WORK TO BE COMPLETED ▸
Lines with "tauto": pull these out of the listing below.

RECORDS ▸
Lemma store_flat rom w e a v s m :
  plain w a -> Sim rom s m -> Sim rom (store w e a v s) (flat_store e w a v m).
Proof.
  intros P HS. pose proof P as (Ha & _ & Hreg). pose proof (region_cases a ltac:(lia)) as C.
  pose proof (storage_aligned w a) as Al. pose proof (bytes_of_range w) as Hw. unfold flat_store.
  destruct (region a) as [p|off| | |] eqn:R; [..|done].
  all: try destruct C as [[C Hne]|[C U]].
  4: { destruct (store_kseg2 w e a v s C Hne) as [->| ->]; [done|by apply (Sim_same_bytes _ s)]. }
  all: destruct (isolated e) eqn:I; [by rewrite store_isolated by tauto|].
  all: rewrite store_unfold by tauto; cbn zeta; unfold between.
  - destruct C as (_ & -> & C). specialize (Al _ P eq_refl).
    destruct C as [C|C]; [rewrite (proj2 (Z.ltb_lt p RAM_SIZE)) by lia|]; unfold RAM_SIZE, SCRATCHPAD_SIZE in *.
    + pose proof (Sim_same_bytes _ _ _ _ (note_d44_bytes w e p v s) HS) as HS1.
      apply (Sim_same_bytes _ _ _ _ (note_bytes p v (bytes_of w) _)) in HS1.
      generalize dependent (note_ram_write p v (bytes_of w) (note_d44 w e p v s)). intros s1 [].
      split; try done; unfold on_ram; cbn -[write_bytes].
      * intros q Hq. rewrite write_bytes_at, flat_bytes_at by lia. case_if; [done|auto].
      * intros q Hq. rewrite flat_bytes_at, sim_scratchpad0 by (unfold SCRATCHPAD_SIZE in *; lia).
        case_if; [|done]. unfold SCRATCHPAD_SIZE in *. destruct w; simpl bytes_of in *; dlia.
      * by apply write_bytes_ok.
      * apply write_bytes_fits; [lia| |done]. unfold RAM_SIZE. destruct w; simpl bytes_of in *; dlia.
    + replace (p <? _) with false by lia. replace ((_ <=? p) && _) with false by lia. replace ((_ <=? p) && _) with true by lia.
      destruct HS. split; try done; unfold on_scratchpad; cbn -[write_bytes].
      * intros q Hq. rewrite flat_bytes_at, sim_ram0 by lia. unfold RAM_SIZE in *. case_if; [lia|done].
      * intros q Hq. rewrite write_bytes_at, flat_bytes_at by lia.
        rewrite sim_scratchpad0 by done. btest; simpl; try lia; try done. f_equal. lia.
      * by apply write_bytes_ok.
      * apply write_bytes_fits; [lia| |done]. unfold SCRATCHPAD_SIZE. destruct w; simpl bytes_of in *; dlia.
  - destruct C as (_ & -> & C). unfold RAM_SIZE. by repeat (case_if; try lia).
  - destruct C as (_ & C). unfold RAM_SIZE in *. by repeat (case_if; try lia).
  - unfold unmapped, RAM_SIZE in *. by repeat (case_if; try lia).
Qed.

TASK RESPONSE ▸
  all: destruct (isolated e) eqn:I; [by rewrite store_isolated by tauto|].
  all: rewrite store_unfold by tauto; cbn zeta; unfold between.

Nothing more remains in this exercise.